In her report to our board of directors last month, Toko Thompson (Vice President and Chief Financial Officer) amplified the critical fact that going into 2021, we will not be able to operate with the same margin for error. She shared how she had used all the “tricks” she had at her disposal over the past 10 months, such as contract renegotiation and deferment of certain expenses. This alone changes our approach and the decisions we can make, though in some ways, making adjustments based on the availability of resources is somewhat easy; it is defined for you, or rather, “it is what it is” (pardon the cliché).
The challenge for me, however, comes with respect to my approach to all of you. Today marks day 302 of our sojourn. I know how difficult this has been, both professionally and personally, for each of us. We have been pressing hard to have an impact, looking to create ways to keep our members actively involved and our Y afloat – AND WE HAVE, AND WE ARE! It is incredible what all of you have accomplished. I mean that – those words are not just lip service.
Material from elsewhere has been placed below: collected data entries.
(* ===== verification/PorcVisual.v ===== *)
(** The data that the visualization of a check is drawn from
    ([src/src/porcupine/visualization.go], [computeVisualizationData]): every operation
    with its times, the partial linearizations with the states they go through, and for
    every operation the longest of them that has it.

    The two functions that describe are arguments, for what [fillDefault] gives the
    model; [sort.Slice] is another, and need not be stable.  A model that is asked to
    describe or to step with a value that is missing or is the other one panics, which
    is [None], as an index out of range and a step that is not accepted are. *)
From S2P Require Import Prelude PorcBitset PorcChecker PorcLin PorcList PorcSearch PorcSingle PorcOps PorcParallel.
From S2P Require Import PorcKV PorcProps.
Open Scope Z_scope.
Import entry.

Record historyElement := mkElement { ClientId : Z; Start : Z; End : Z; Description : string }.
#[export] Instance eta_historyElement : Eta historyElement :=
  λ h, mkElement h.(ClientId) h.(Start) h.(End) h.(Description).

Record linearizationStep := mkStep { Index : Z; StateDescription : string }.

Record partitionVisualizationData := mkData {
  History : list historyElement;
  PartialLinearizations : list (list linearizationStep);
  Largest : gmap Z Z
}.

Section visualization.
Context {In Out St : Type} (step : St → In → Out → bool * St) (init : St).
Context (describe_op : In → Out → string) (describe_state : St → string).
Context (sort_longest : list (list Z) → list (list Z)).
Local Abbreviation entry := (entry.t In Out).
Local Abbreviation value := (value In Out).
(** The copy compares equal to its source, under the equality of the
    specification: [n] bounds the chains and [fuel] the nesting. *)
Lemma copy_compares_equal (n : nat) :
  forall k fuel, (k < fuel)%nat ->
  forall a b fa fb hs ra rb st,
    copy_of k (slots st) pool a b fa fb hs ->
    (forall q, text_at st q = text_in pool q) ->
    get_var ra st = Some a -> get_var rb st = Some b ->
    (length fa < n)%nat ->
    variantCompare n fuel st rb ra = COMPARE_RESULT_EQUAL.
Proof.
  induction k as [|k IH];
    intros fuel Hfuel a b fa fb hs ra rb st Hcp Htext Hra Hrb Hn;
    (destruct fuel as [|f]; [lia|]);
    destruct (isCollection a) eqn:Hcol;
    try (now apply (leaf_compares_equal n f st a b ra rb Htext Hra Hrb
                      _ fa fb hs Hcp Hcol)).
  - destruct Hcp as (_ & _ & Hd). cbn in Hd. now rewrite Hcol in Hd.
  - pose proof Hcp as (Hkind & Hty & Hd). cbn [copy_of] in Hd.
    rewrite Hcol in Hd.
    destruct Hd as (ps & Hca & Hcb & Htl & Hps & Hkeys & -> & -> & -> & Hnd).
    assert (Hkids : Forall (fun pr =>
              variantCompare n f st (SlotVar (pair_b pr)) (SlotVar (pair_a pr))
              = COMPARE_RESULT_EQUAL) ps).
    { rewrite Forall_forall in Hps |- *. intros pr Hpr.
      destruct (Hps pr Hpr) as (sa & sb & hk & hv & Hsa & Hsb & Hk & Htx & Hc
                                & Hh).
      apply (IH f ltac:(lia) (data sa) (data sb) (pair_fa pr) (pair_fb pr) hv);
        try assumption.
      - cbn. now rewrite Hsa.
      - cbn. now rewrite Hsb.
      - pose proof (length_tails pair_a pair_fa pr ps Hpr) as Hlt.
        unfold pair_all_a in Hn. lia. }
    pose proof (length_heads pair_a pair_fa ps) as Hlen.
    unfold pair_all_a in Hn.
    cbn [variantCompare]. rewrite Hrb, Hra. cbv zeta. rewrite Hty.
    rewrite (isCollection_kind layout a Hkind) in Hcol.
    destruct (copy_kinds layout) as (Hao & _).
    destruct (Z.eqb_spec (type a) VALUE_IS_ARRAY) as [Hta|Hta].
    + unfold arrayEquals.
      rewrite (arrayEquals_pairs _ st ps); try assumption; [reflexivity|lia].
    + assert (Hto : type a = VALUE_IS_OBJECT).
      { apply orb_true_iff in Hcol as [Ho|Ha].
        - now apply bool_decide_eq_true in Ho.
        - now apply bool_decide_eq_true in Ha. }
      rewrite Hto, Z.eqb_refl. unfold objectEquals.
      rewrite (objectEquals_loop_chain _ st _ _ (pair_b <$> ps) (pair_a <$> ps));
        try assumption; try (rewrite length_fmap; lia).
      rewrite !length_fmap, Z.add_0_l, Z.eqb_refl, andb_true_r.
      cbn [andb].
      assert (Hall : forallb
                (member_matches (variantCompare n f) st (pair_a <$> ps))
                (pair_b <$> ps) = true).
      { apply forallb_forall. intros x Hx. apply list_elem_of_In in Hx.
        apply list_elem_of_fmap in Hx as (pr & -> & Hpr).
        rewrite Forall_forall in Hps, Hkids.
        destruct (Hps pr Hpr) as (sa & sb & hk & hv & Hsa & Hsb & Hk & Htx & Hc
                                  & Hh).
        unfold member_matches. rewrite Hsb.
        unfold key_ok in Hk. rewrite Hto, Z.eqb_refl in Hk.
        destruct Hk as [Hk0 _].
        destruct (Z.eqb_spec (key_ sb) 0) as [|_]; [done|]. cbn [negb andb].
        replace (text_at st (key_ sb)) with (key_text st (pair_a pr)).
        2:{ unfold key_text. rewrite Hsa. now rewrite !Htext. }
        rewrite first_match_unique.
        - now rewrite (Hkids pr Hpr).
        - replace (key_text st <$> (pair_a <$> ps))
            with (slot_key_text (slots st) pool <$> (pair_a <$> ps)).
          + now apply Hkeys.
          + apply list_fmap_ext. intros i x _. symmetry.
            now apply key_text_slot.
        - apply list_elem_of_fmap. now exists pr.
        - now rewrite Hsa. }
      now rewrite Hall.
Qed.

End CopyCompare.

(** ** The copy is a document of its own *)

Section CopyIsDocument.
Context `{VariantFlags} `{Platform} (layout : flags_layout).
Variable pool : list (Z * StringNode).
Variable m : gmap Z VariantSlot.

Definition kid_of (pr : Pair) : Kid :=
  mkKid (pair_b pr) (pair_fb pr) (pair_hs pr).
I am in awe watching what you are accomplishing and how you are doing it.
There are so many great examples of our team in action. Just last week, Cassandra Soria (Youth Director, Mel Korum Family YMCA) and her team worked to find every possible way to offer gymnastics to youth – whether by providing outdoor training or offering indoor workouts before youth go to school, allowing gym space to be utilized for more gymnasts later in the day. Lynn Wilmot-Stenehjem (Association Director of Arts) and her team have been leading the way for our association in testing the boundaries of the virtual platform, continuously exploring new ways to keep our members engaged in arts programming. Under the new guidelines, arts will be provided in a combination of in-person services and virtually, on a week-to-week rotation (the participants will rotate from virtual to in-person). Experimenting with different ways to keep people engaged is powerful thinking. Lynn is also working with the childcare team to explore ways to incorporate virtual arts into the program delivery at our childcare sites. This will open an entirely new way of working across departments that will cultivate our programs in a way that utilizes our amazing talent more efficiently and effectively.
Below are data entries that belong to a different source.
(** * comment2var: annotation index, debounced re-indexing and completion

    A shallow embedding of [src/extension.ts].  JavaScript strings are
    sequences of UTF-16 code units; regular expressions are run by a small
    backtracking matcher that follows the ECMAScript semantics for the
    constructs the extension uses (no flags besides [g] on the splitter). *)

From Stdlib Require Import List NArith ZArith Arith Lia Bool String Ascii.
Import ListNotations.
Local Open Scope list_scope.

Set Implicit Arguments.

(** ** JavaScript strings *)

Module Js.

Definition char := N.
Definition str := list char.

Definition of_string (s : string) : str :=
  map N_of_ascii (list_ascii_of_string s).

Definition str_eq_dec : forall a b : str, {a = b} + {a <> b} :=
  list_eq_dec N.eq_dec.

Definition str_eqb (a b : str) : bool :=
  if str_eq_dec a b then true else false.

(** [\s]: WhiteSpace and LineTerminator code units. *)
Definition isSpace (c : char) : bool :=
  ((9 <=? c) && (c <=? 13) || (c =? 32) || (c =? 160) || (c =? 5760)
   || (8192 <=? c) && (c <=? 8202) || (c =? 8232) || (c =? 8233)
   || (c =? 8239) || (c =? 8287) || (c =? 12288) || (c =? 65279))%N.

(** LineTerminator: LF, CR, LS, PS. *)
Definition isLineTerminator (c : char) : bool :=
  ((c =? 10) || (c =? 13) || (c =? 8232) || (c =? 8233))%N.

(** [.] without the [s] flag. *)
Definition isDot (c : char) : bool := negb (isLineTerminator c).

(** [\w] = [[A-Za-z0-9_]]. *)
Definition isWord (c : char) : bool :=
  ((48 <=? c) && (c <=? 57) || (65 <=? c) && (c <=? 90) || (c =? 95)
   || (97 <=? c) && (c <=? 122))%N.

Definition isChar (x : char) (c : char) : bool := (c =? x)%N.

Definition c_slash : char := 47%N.
Definition c_at : char := 64%N.
Definition c_eq : char := 61%N.
Definition c_colon : char := 58%N.
Definition c_lf : char := 10%N.
Definition c_cr : char := 13%N.

(** [[^\s@]] *)
Definition isLabelChar (c : char) : bool := negb (isSpace c || isChar c_at c).

Fixpoint dropWhile (p : char -> bool) (s : str) : str :=
  match s with
  | x :: s' => if p x then dropWhile p s' else s
  | [] => []
  end.

Definition trimStart (s : str) : str := dropWhile isSpace s.
Definition trimEnd (s : str) : str := rev (dropWhile isSpace (rev s)).

(** [String.prototype.trim] *)
Definition trim (s : str) : str := trimEnd (trimStart s).

(** [String.prototype.startsWith] *)
Fixpoint startsWith (s p : str) {struct p} : bool :=
  match p with
  | [] => true
  | y :: p' =>
      match s with
      | x :: s' => (x =? y)%N && startsWith s' p'
      | [] => false
      end
  end.

(** [String.prototype.includes] *)
Fixpoint includes (s p : str) : bool :=
  startsWith s p ||
  match s with
  | [] => false
  | _ :: s' => includes s' p
  end.

(** [String.prototype.substr(0, n)] *)
Definition substr0 (s : str) (n : nat) : str := firstn n s.

Definition cons_head (c : char) (ls : list str) : list str :=
  match ls with
  | l :: r => (c :: l) :: r
  | [] => [[c]]
  end.

(** [text.split(/\r?\n/g)]: the separator is tried at every position; it
    consumes [\r\n] when both are there, a lone [\n] otherwise, and a [\r]
    that no [\n] follows stays in its line. *)
Fixpoint split_lines (s : str) : list str :=
  match s with
  | [] => [[]]
  | c :: s' =>
      if (c =? c_lf)%N then [] :: split_lines s'
      else
        match s' with
        | c2 :: s'' =>
            if ((c =? c_cr) && (c2 =? c_lf))%N then [] :: split_lines s''
            else cons_head c (split_lines s')
        | [] => [[c]]
        end
  end.

End Js.

Import Js.

(** ** Regular expressions *)

Module Regex.

(** The fragment of ECMAScript patterns the extension uses.  Quantifiers
    only ever apply to a single character class there. *)
Inductive regex : Type :=
| Eps
| Chr (p : char -> bool)
| Star (p : char -> bool)
| Plus (p : char -> bool)
| Seq (r1 r2 : regex)
| Alt (r1 r2 : regex)
| Group (n : nat) (r : regex)
| Eos.

Definition caps := nat -> option str.
Definition nocaps : caps := fun _ => None.
Definition setcap (n : nat) (v : str) (c : caps) : caps :=
  fun i => if Nat.eqb i n then Some v else c i.

Definition cont := str -> caps -> option caps.

Definition orElse (a : option caps) (b : option caps) : option caps :=
  match a with
  | Some r => Some r
  | None => b
  end.

(** Greedy [p*]: take one more character first, give it back on failure. *)
Fixpoint star (p : char -> bool) (k : cont) (s : str) (c : caps) : option caps :=
  match s with
  | x :: s' => if p x then orElse (star p k s' c) (k s c) else k s c
  | [] => k s c
  end.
This is exciting; in fact, it is groundbreaking. When I think about reimagining our Y, this is a big part of it – working across departments and capitalizing on our talent and resources. It changes our Y; we become a much more powerful operation. We begin to break down the silos and truly see ourselves as one Y. When camp became part of our membership model, it opened up new options for our members – but that was just the beginning. Sharing ideas and working together is what will propel us forward. I get energized when I see this in action, and I continuously try to push us in this direction; this is where I am challenged. Changing a culture does not happen overnight, especially when we are still fighting to survive.
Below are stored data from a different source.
(** ** Nothing to migrate *)

Lemma in_step_each (Castable : Z) (db : Database) (schemaDesc : SchemaDescription)
    (dbColumns : list SchemaDescriptionColumn) :
  Forall (in_step Castable db schemaDesc) dbColumns ->
  mapR (forEach_dbColumn Castable db schemaDesc ([], [])) dbColumns
  = Return (map (fun c => ([], [column_handle c])) dbColumns).
Proof.
  induction 1 as [|c cols Hc _ IH]; cbn [mapR map]; [reflexivity|].
  destruct Hc as (column & declared & live & Hfind & Hd & Hl & Hcast).
  unfold forEach_dbColumn at 1. rewrite Hfind, Hd. cbn [bindR]. rewrite Hl. cbn [bindR].
  destruct (Z.eqb_spec (bitand (compareTypes db declared live) Castable) 0) as [H0|_];
    [contradiction|].
  cbn [bindR]. rewrite IH. cbn [bindR]. unfold push. simpl.
  apply find_handle_Some in Hfind. destruct Hfind as [_ ->]. reflexivity.
Qed.

Lemma concat_nils {A B} (l : list A) : concat (map (fun _ : A => @nil B) l) = [].
Proof. induction l; simpl; auto. Qed.

Lemma concat_singletons {A B} (f : A -> B) (l : list A) :
  concat (map (fun x => [f x]) l) = map f l.
Proof. induction l; simpl; congruence. Qed.

Lemma flat_map_nothing {A B} (g : A -> list B) (l : list A) :
  (forall x, In x l -> g x = []) -> flat_map g l = [].
Proof.
  induction l as [|x l IH]; simpl; intros H; [reflexivity|].
  rewrite (H x), IH; auto.
Qed.

(** X6. When the collection of a declared schema exists, every live
    column is in step with the declaration (its handle is declared, both
    types are known and castable), every declared column handle is the
    handle of a live column, and the live and declared indexes have the
    same handles, [getSchemaDiff] returns no diff for the schema, after
    its two introspection queries. *)
Theorem getSchemaDiff_nothing_to_do :
  forall (Castable : Z) (IndexType_value : IndexType.t -> string)
         {L} (context : PluginInitContext L) (schema : Schema) (w : World)
         (dbSchemaDesc : SchemaDescription),
    collectionExists (database context) (schema_handle schema) = true ->
    databaseDescriptionToSchemaDescription IndexType_value context
      (describeCollection (database context) (schema_handle schema)) = Return dbSchemaDesc ->
    let schemaDesc := schemaToSchemaDescription context schema in
    Forall (in_step Castable (database context) schemaDesc) (sd_columns dbSchemaDesc) ->
    (forall column, In column (sd_columns schemaDesc) ->
       In (column_handle column) (map column_handle (sd_columns dbSchemaDesc))) ->
    (forall dbIndex, In dbIndex (sd_indexes dbSchemaDesc) ->
       In (sdi_handle dbIndex) (map sdi_handle (sd_indexes schemaDesc))) ->
    (forall index, In index (sd_indexes schemaDesc) ->
       In (sdi_handle index) (map sdi_handle (sd_indexes dbSchemaDesc))) ->
    getSchemaDiff Castable IndexType_value context [schema] w
    = (sent (DescribeCollection (schema_handle schema))
            (sent (CollectionExists (schema_handle schema)) w),
       Return []).
Proof.
  intros Castable IndexType_value L context schema w dbd Hex Hdbd schemaDesc
    Hstep Hcols Hlive Hdecl.
  rewrite getSchemaDiff_one, Hex. f_equal.
  unfold existing_collection_diffs. rewrite Hdbd. cbn [bindR].
  fold schemaDesc. rewrite (in_step_each _ _ _ _ Hstep). cbn [bindR].
  rewrite !map_map. cbn [fst snd].
  rewrite concat_nils, (concat_singletons column_handle).
  rewrite indexes_to_drop_map, indexes_to_add_map.
  unfold columns_to_add.
  rewrite (flat_map_nothing _ (sd_columns schemaDesc)).
  2:{ intros column Hin. apply Hcols in Hin. apply lacks_false_iff in Hin. now rewrite Hin. }
  rewrite (filter_none _ (sd_indexes dbd)).
  2:{ apply Forall_forall. intros i Hin. apply lacks_false_iff. now apply Hlive. }
  rewrite (filter_none _ (sd_indexes schemaDesc)).
  2:{ apply Forall_forall. intros i Hin. apply lacks_false_iff. now apply Hdecl. }
  reflexivity.
Qed.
Last week, the state released new guidelines allowing us to offer indoor services once again. Brian Flattum (Vice President and Chief Operating Officer) and the operations team responded immediately with a plan that provides our members with both indoor and outdoor classes and the ability to exercise safely. The response from the team was “other-worldly,” operating as a cohesive machine (as if they have been there many times before). Stephanie Roberts (Executive Director, Gordon Family YMCA) and the aquatics team (Danielle Behr, Bev Eredia, Sandi Rose, Amanda Collins, Yasuko Conyer, Denise Landis, Michael Guill, Brenda Wilkes, Tyler Yurina, Houston Schafer, Chalen Brown, Nina Stauffer, and Hannah Martinson) have been working furiously to understand the guidelines and prepare for over 1,000 youth in swim lessons. Back in December, they called 4,000+ members to gauge interest, though we were not entirely sure the state would permit us to offer swim lessons. When we learned last Tuesday that we could offer the program, the team jumped into action and began re-engaging staff so they could be ready to operate by Monday. It was a heroic effort, momentous actually, as evidenced by Brian’s emotional response as he described it in the Staying Connected call last Friday.
I recognize how hard everyone is working to move our Y forward – and you are doing incredible things – and yet I continue to press us to evolve and reimagine ourselves. We just do not know how much longer this pandemic will last or how the world is going to respond once a more normal existence returns. As a result, we have to scrape to discover new ways to engage our community. We have to live in this state of fluidity, constantly assessing and adjusting, exploring new methods of work. This past week, amidst this “Herculean” lift by the team, I found myself continuing to press, fearing we still needed to climb. I also realize this is not an easy message to receive, especially when you are giving everything you have. It is important to acknowledge the great effort you are giving; I definitely do not want to send the message that our team is not doing enough.
This has been an incredible lift by our team and we are meeting the challenge head-on. I realize we are learning as we go, adapting to an uncertain world. Your effort has been inspiring and it gives me confidence that we will succeed. You are an awesome team and I truly am honored to be on it with you.